The Service Agreement constitutes a contract for the provision of services and not a contract of employment and accordingly AESTHETIC RESPONSE shall be fully responsible for and shall indemnify the CLIENT for and in respect of;


any income tax, National Insurance contributions and any other liability, deduction, contribution, assessment or claim arising from or made in connection with the performance of the Services, where such recovery is not prohibited by law. AESTHETIC RESPONSE shall further indemnify the CLIENT against all reasonable costs, expenses and any penalty, fine or interest incurred or payable by the CLIENT in connection with or in consequence of any such liability, deduction, contribution, assessment or claim.


Section 14 - Other Activities


Nothing in the Service Agreement shall prevent AESTHETIC RESPONSE or the Individual from being engaged, concerned or having any financial interest in any capacity in any other business, trade, profession or occupation during the Service Agreement provided that such activity does not cause a breach of any of the AESTHETIC RESPONSE’s obligations under the Service Agreement and the activity cannot reasonably be considered to conflict with the interests of the CLIENT.


AESTHETIC RESPONSE reserves the right and the CLIENT agrees to it, to engage in any such activity if it relates to a business which is similar to or in any way competitive with the business of the CLIENT without the prior written consent of the CLIENT, provided that such activity cannot reasonably be considered to conflict with the interests of the CLIENT.


Section 15 - Non Poaching


The CLIENT shall not without the written consent of AESTHETIC RESPONSE employ or offer to employ any individual who is, or was during the period of six (6) months prior to such employment or offer, an employee of AESTHETIC RESPONSE. This shall include any company which is part of the same group of companies as the CLIENT, or where a director of the CLIENT and the other company are the same.


Section 16 - Communications


Any communication or notice herein required or permitted to be given by either party to the other (and related to the terms and conditions of this Agreement) may be sent by either email or recorded delivery to the most recent email or address notified to the other party, and if sent by email shall unless the contrary is proved be deemed to be received on the day it was sent if sent before 4.00pm on a working day, otherwise on the next following working day, or if sent by recorded delivery shall be deemed to be served three (3) days following the date of posting: AESTHETIC RESPONSE, Jo Fisher, Commercial Director, K38, Eleventh Avenue North, Team Valley Trading Estate, Gateshead, Tyne & Wear, NE11 0NJ.  EMAIL:


Section 17 - Third Party Rights


No individual or party other than AESTHETIC RESPONSE and the CLIENT shall acquire any enforceable rights under or in connection with the Service Agreement.

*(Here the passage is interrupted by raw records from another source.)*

(* ===== verification/WebServer.v ===== *)
(** * The web servers (src/src/web.rs)

    The two servers around the handlers: the routes they are built from, the
    utility server's answers, and the life of the webhooks server until its
    task scheduler is shut down.  axum's router and the sockets are
    parameters. *)

From stdpp Require Import base option sets strings list.
From Stdlib Require Import Ascii ZArith Lia.
From S2P Require Import Prelude Strs Time Errors Config Ext Resources World.
Local Open Scope string_scope.
Local Open Scope list_scope.

(** ** Routes *)

(** The functions of the routes; [handle_alive] is a closure. *)
Inductive Handler : Type :=
| HandleReady | HandleAlive | HandleMetrics
| HandlePostTriggerWebhook | HandlePostSourceWebhook.

(** The routes of a router with the function of each: GET for the utility
    server, POST for the webhooks. *)
Definition Routes : Type := list (string * Handler).

(** [Router::route]: whether a router with the given paths takes another one;
    it panics for a path it does not take. *)
Class Router : Type := { route_taken : list string -> string -> bool }.

Section servers.
Context `{Ext} `{!Router}.
Local Open Scope prog_scope.

Definition route (path : string) (handler : Handler) : io Routes unit :=
  routes <-- get ;;
  if route_taken (routes.*1) path then put (routes ++ [(path, handler)])%list else panic.

Definition utils_router : io Routes unit :=
  route "/ready" HandleReady ;;;
  route "/alive" HandleAlive ;;;
  route "/metrics" HandleMetrics.

Definition hooks_router : io Routes unit :=
  route "/:namespace/:trigger" HandlePostTriggerWebhook ;;;
  route "/:namespace/:trigger/:source" HandlePostSourceWebhook.

(** [build_utils_web] up to the future it returns; [bind] is
    [TcpListener::bind] on all addresses. *)
Definition build_utils_web (bind : Z -> bool) (port : Z) : io Routes unit :=
  utils_router ;;;
  if bind port then ret tt else panic.

(** [build_hooks_web] up to the future it returns: the listener is only bound
    inside the future. *)
Definition build_hooks_web : io Routes unit := hooks_router.
End servers.

(** ** The utility server *)

(** [handle_ready]: 500 until the program is ready. *)
Definition handle_ready (ready : bool) : Z * string :=
  if ready then (200%Z, "Ready") else (500%Z, "Not ready").

Definition handle_alive : Z * string := (200%Z, "Alive").

(** [handle_metrics], on what the encoder makes of the gathered metrics. *)
Definition handle_metrics (encoded : result string string) : outcome (Z * string) :=
  match encoded with
  | Ok buffer =>
      match from_utf8 buffer with
      | Ok output => Ret (200%Z, output)
      | Err _ => Panic
      end
  | Err _ => Panic
  end.

(** A GET request to one of the routes. *)
Definition utils_answer (ready : bool) (encoded : result string string) (routes : Routes)
    (path : string) : outcome (option (Z * string)) :=
  match snd <$> find (fun r => String.eqb r.1 path) routes with
  | Some HandleReady => Ret (Some (handle_ready ready))
  | Some HandleAlive => Ret (Some handle_alive)
  | Some HandleMetrics =>
      match handle_metrics encoded with Ret a => Ret (Some a) | Panic => Panic end
  | Some (HandlePostTriggerWebhook | HandlePostSourceWebhook) | None => Ret None
  end.

(** ** The life of the webhooks server *)

(** The arms of the [select!]: the shutdown channel changed (or its sender is
    gone), or the server returned. *)
Inductive HooksEvent : Type :=
| ShutdownChanged
| ServerReturned (res : result string unit).

Inductive HooksAction : Type :=
| GracefulShutdown
| LogServerError (err : string)
| Sleep100ms
| ShutdownScheduler.

(** The loop after the [select!]: up to [fuel] looks at the number of
    references to the scheduler; the numbers are what the looks find. *)
Fixpoint shutdown_scheduler (fuel : nat) (strong_counts : nat -> nat) : list HooksAction :=
  match fuel with
  | O => []
  | S fuel =>
      if (strong_counts 0 <=? 1)%nat then [ShutdownScheduler]
      else Sleep100ms :: shutdown_scheduler fuel (fun n => strong_counts (S n))
  end.

Definition hooks_web (first : HooksEvent) (strong_counts : nat -> nat) : list HooksAction :=
  match first with
  | ShutdownChanged => [GracefulShutdown]
  | ServerReturned (Err err) => [LogServerError err]
  | ServerReturned (Ok _) => []
  end ++ shutdown_scheduler 10 strong_counts.

(** ** Theorems *)

(** A path with a segment that starts with a colon. *)
Definition colon_segment (path : string) : bool :=
  existsb (fun segment => match segment with String ":" _ => true | _ => false end)
    (split "/" path).

(** A path of one segment of lower case letters. *)
Definition plain_path (path : string) : bool :=
  match split "/" path with
  | [EmptyString; String c segment] =>
      in_range 97 122 c && forall_chars (in_range 97 122) segment
  | _ => false
  end.

(** axum 0.8, as documented: a segment that starts with a colon is refused
    (parameters are written in braces), and a plain path is taken once. *)
Class RouterLaws `{!Router} : Prop := {
  colon_refused paths path : colon_segment path = true -> route_taken paths path = false;
  plain_taken paths path : plain_path path = true -> path ∉ paths -> route_taken paths path = true }.

#[local] Arguments String.eqb : simpl never.

Section servers_facts.
Context `{Ext} `{!Router} `{!RouterLaws}.
Implicit Types (o : services) (t : trace).

Lemma wp_route path h o (routes : Routes) t Q :
  (route_taken (routes.*1) path = true -> Q (Ret tt) (routes ++ [(path, h)]) t) ->
  (route_taken (routes.*1) path = false -> Q Panic routes t) ->
  wp (route path h) o routes t Q.
Proof.
  intros Htaken Hrefused. unfold route. wp_step. wp_step. case_match; wp_step; auto.
Qed.

(** The webhooks server cannot be built: its routes are written with
    colons, which axum 0.8 refuses with a panic, so that [build_hooks_web]
    panics for every configuration, before any listener is bound. *)
Theorem hooks_web_never_built o t :
  wp build_hooks_web o [] t (fun r _ t' => r = Panic /\ t' = t).
Proof.
  unfold build_hooks_web, hooks_router. wp_step. apply wp_route; [|done].
  by rewrite colon_refused.
Qed.

(** The utility server: it is built exactly when its port can be bound,
    and then [/ready] answers 200 exactly when the process has declared
    itself ready and 500 until then, [/alive] always 200, and [/metrics] the
    encoded metrics; every other path has no function. *)
Theorem utils_web_spec bind port o t :
  wp (build_utils_web bind port) o [] t (fun r routes _ =>
    if bind port then r = Ret tt
      /\ (forall ready encoded, utils_answer ready encoded routes "/ready"
            = Ret (Some (if ready then (200%Z, "Ready") else (500%Z, "Not ready"))))
      /\ (forall ready encoded, utils_answer ready encoded routes "/alive"
            = Ret (Some (200%Z, "Alive")))
      /\ (forall ready output, utf8_valid output = true ->
            utils_answer ready (Ok output) routes "/metrics" = Ret (Some (200%Z, output)))
      /\ (forall ready encoded path, path ∉ ["/ready"; "/alive"; "/metrics"] ->
            utils_answer ready encoded routes path = Ret None)
    else r = Panic).
Proof.
  unfold build_utils_web, utils_router.
  assert (Hplain : forall paths path, plain_path path = true -> path ∉ paths ->
    route_taken paths path = false -> False).
  { intros paths path Hp Hnew. by rewrite plain_taken. }
  do 2 wp_step. apply wp_route; simpl; [intros _|intros []%Hplain; [done|set_solver]].
  wp_step. apply wp_route; simpl; [intros _|intros []%Hplain; [done|set_solver]].
  apply wp_route; simpl; [intros _|intros []%Hplain; [done|set_solver]].
  case_match; wp_step; [|done]. split; [done|]. split; [by intros []|]. split; [done|]. split.
  - intros ready output Hutf8. unfold utils_answer, handle_metrics, from_utf8. simpl.
    by rewrite Hutf8.
  - intros ready encoded path Hpath. unfold utils_answer. simpl find.
    destruct (String.eqb_spec "/ready" path) as [<-|?]; [exfalso; apply Hpath; set_solver|].
    destruct (String.eqb_spec "/alive" path) as [<-|?]; [exfalso; apply Hpath; set_solver|].
    by destruct (String.eqb_spec "/metrics" path) as [<-|?]; [exfalso; apply Hpath; set_solver|].
Qed.

End servers_facts.

(** ** The end of the webhooks server *)

Lemma shutdown_scheduler_spec fuel counts :
  (exists n, n < fuel /\ counts n <= 1 /\ (forall m, m < n -> 1 < counts m)
     /\ shutdown_scheduler fuel counts = replicate n Sleep100ms ++ [ShutdownScheduler])
  \/ ((forall m, m < fuel -> 1 < counts m)
      /\ shutdown_scheduler fuel counts = replicate fuel Sleep100ms).
Proof.
  revert counts. induction fuel as [|fuel IH]; intros counts; simpl; [right; split; [lia|done]|].
  destruct (Nat.leb_spec (counts 0) 1).
  - left. exists 0. split; [lia|]. split; [done|]. split; [lia|done].
  - destruct (IH (fun n => counts (S n))) as [(n & Hn & Hc & Hm & ->)|[Hm ->]].
    + left. exists (S n). split; [lia|]. split; [done|]. split; [|done].
      intros [|m] Hlt; [done|]. apply Hm. lia.
    + right. split; [|done]. intros [|m] Hlt; [done|]. apply Hm. lia.
Qed.

(** The webhooks server always ends, within one second of waiting: after
    the shutdown or the end of the server it looks at most ten times, 100 ms
    apart, whether it holds the last reference to the task scheduler; at the
    first look that finds so the scheduler is shut down, as the last act;
    when all ten find other holders, it ends with the scheduler running. *)
Theorem hooks_web_ends first strong_counts :
  exists prefix, length prefix <= 1 /\ (Sleep100ms ∉ prefix) /\ (ShutdownScheduler ∉ prefix) /\
  ((exists n, n < 10 /\ strong_counts n <= 1 /\ (forall m, m < n -> 1 < strong_counts m)
     /\ hooks_web first strong_counts = prefix ++ replicate n Sleep100ms ++ [ShutdownScheduler])
   \/ ((forall m, m < 10 -> 1 < strong_counts m)
       /\ hooks_web first strong_counts = prefix ++ replicate 10 Sleep100ms)).
Proof.
  unfold hooks_web. eexists. split; [|split; [|split; [|
    destruct (shutdown_scheduler_spec 10 strong_counts) as [(n & Hn & Hc & Hm & ->)|[Hm ->]];
    [left; exists n; eauto|right; eauto]]]].
  all: destruct first as [|[[]|err]]; simpl; first [lia|set_solver].
Qed.
(** ** Examples *)

(** A router that refuses colons and repetitions. *)
#[export] Instance example_router : Router := {|
  route_taken := fun paths path => negb (colon_segment path) && bool_decide (path ∉ paths) |}.

#[export] Instance example_router_laws : RouterLaws.
Proof.
  split; unfold route_taken; simpl.
  - by intros paths path ->.
  - intros paths path Hplain Hnew. rewrite (bool_decide_eq_true_2 _ Hnew), andb_true_r.
    revert Hplain. unfold plain_path, colon_segment.
    destruct (split "/" path) as [|[|? ?] [|[|c segment] [|? ?]]]; try done. simpl.
    by destruct c as [[] [] [] [] [] [] [] []].
Qed.
Lemma wp_git_repo_cloner cli ns ref name o t :
  reference_of_value (cli_reference cli) = Some ref ->
  string_of_value (cli_reference cli) = Some name ->
  wp (git_repo_cloner cli ns) o tt t (fun r _ t' => exists new, t' = t ++ new
    /\ Forall (cloner_event cli name) new
    /\ (r = Ret (Ok tt) ->
        source_read cli ns new
        /\ (exists opts, Ev (GitFetch (cli_destination cli) name opts) (Ok tt) ∈ new)
        /\ (exists oid, Ev (GitCheckoutTree (cli_destination cli) oid) (Ok tt) ∈ new
            /\ forall c, ref = Commit c -> oid_from_str c = Ok oid)
        /\ (cli_preserve_git_folder cli = false ->
            last new = Some (Ev (RemoveDirAll (cli_destination cli ^^ "/.git")) (Ok tt))))).
Proof.
  intros Href Hname. unfold git_repo_cloner. rewrite Href, Hname. do 5 wp_step.
  apply (wp_mono _ _ _ _ (fun r _ t' => exists new, t' = t ++ new
    /\ Forall (cloner_event cli name) new
    /\ (r = Ret (Ok tt) -> source_read cli ns new
        /\ exists opts, Ev (GitFetch (cli_destination cli) name opts) (Ok tt) ∈ new))).
  - unfold clone_source, source_read. destruct (cli_source_kind cli); do 2 wp_step;
      (destruct r as [repo|e];
       [|wp_step; eexists; split; [done|]; split; [by repeat constructor|done]]);
      apply wp_clone_fetch; intros new r Hnew Hfetch; rewrite <- app_assoc; eexists;
      (split; [done|]; split; [by constructor|]); intros Hr;
      (split; [by eexists _, _|]); destruct (Hfetch Hr) as [opts Hin]; exists opts; set_solver.
  - intros [[[]|e]|] [] t' (new & -> & Hnew & Hok); [|exists new; by split_and!..].
    destruct (Hok eq_refl) as (Hread & opts & Hfetch). unfold clone_try. wp_step.
    apply wp_clone_commit with (ref := ref) (name := name). intros new1 r Hnew1 Hcommit.
    assert (Hall : Forall (cloner_event cli name) (new ++ new1)) by by apply Forall_app.
    rewrite <- app_assoc.
    destruct r as [[oid|e]|]; [|wp_step|]; [|by eexists..].
    destruct (Hcommit oid eq_refl) as [Hco Hc].
    assert (Hread' : forall k, source_read cli ns ((new ++ new1) ++ k)).
    { intros k. rewrite <- app_assoc. by apply source_read_app. }
    destruct (cli_preserve_git_folder cli) eqn:Hp.
    + wp_step. exists (new ++ new1). split; [done|]. split; [done|]. intros _.
      specialize (Hread' []). rewrite app_nil_r in Hread'. split; [done|].
      split; [exists opts; set_solver|]. split; [exists oid; set_solver|done].
    + do 2 wp_step. rewrite <- (app_assoc t).
      assert (Hrm : forall a, Forall (cloner_event cli name)
        ((new ++ new1) ++ [Ev (RemoveDirAll (cli_destination cli ^^ "/.git")) a])).
      { intros a. apply Forall_app. split; [done|]. by repeat constructor. }
      destruct r as [[]|e]; wp_step; eexists; (split; [done|]); (split; [by apply Hrm|]); [|done].
      intros _. split; [by apply Hread'|]. split; [exists opts; set_solver|].
      split; [exists oid; set_solver|]. intros _. by rewrite last_snoc.
Qed.

(** A job works on what it was asked for: whenever the cloner ends well,
    the repository resource of the asked kind and name was read from the
    API (in the pod's namespace for a [GitRepo]), its reference was fetched
    into the destination, a commit was checked out there - for a commit
    reference exactly that commit -, and the [.git] folder was removed as
    the last act unless it is to be preserved.  On every path it fetches
    nothing else and removes nothing else. *)
Theorem cloner_spec cli ns ref name o t :
  reference_of_value (cli_reference cli) = Some ref ->
  string_of_value (cli_reference cli) = Some name ->
  wp (git_repo_cloner cli ns) o tt t (fun r _ t' => exists new, t' = t ++ new
    /\ Forall (cloner_event cli name) new
    /\ (r = Ret (Ok tt) ->
        source_read cli ns new
        /\ (exists opts, Ev (GitFetch (cli_destination cli) name opts) (Ok tt) ∈ new)
        /\ (exists oid, Ev (GitCheckoutTree (cli_destination cli) oid) (Ok tt) ∈ new
            /\ forall c, ref = Commit c -> oid_from_str c = Ok oid)
        /\ (cli_preserve_git_folder cli = false ->
            last new = Some (Ev (RemoveDirAll (cli_destination cli ^^ "/.git")) (Ok tt))))).
Proof. apply wp_git_repo_cloner. Qed.
End ClonerFacts.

Section 18 - Governing Law and Jurisdiction


The Service Agreement shall be governed by and construed in accordance with the laws of England and Wales. Any dispute, controversy or claim arising out of or relating to the Service Agreement shall be subject to the jurisdiction of the courts of England and Wales.


Section 19 - Severance


If any provision of the Service Agreement is held invalid, illegal or unenforceable for any reason by any court of competent jurisdiction such provision shall be severed and the remainder of the provisions hereof shall continue in full force and effect as if the Service Agreement had been agreed with the invalid illegal or unenforceable provision eliminated.


Section 20 - Survival


The covenants and agreements set forth in Sections 7, 8,9,11,15 & 16 shall survive any termination or expiration of the Service Agreement and shall remain in full force and effect regardless of the cause of termination.


Entire Agreement & Modifications

The Service Agreement sets forth the entire agreement of the parties with respect to the subject matter hereof. The Service Agreement may not be modified except in writing and signed by authorised representatives of the parties.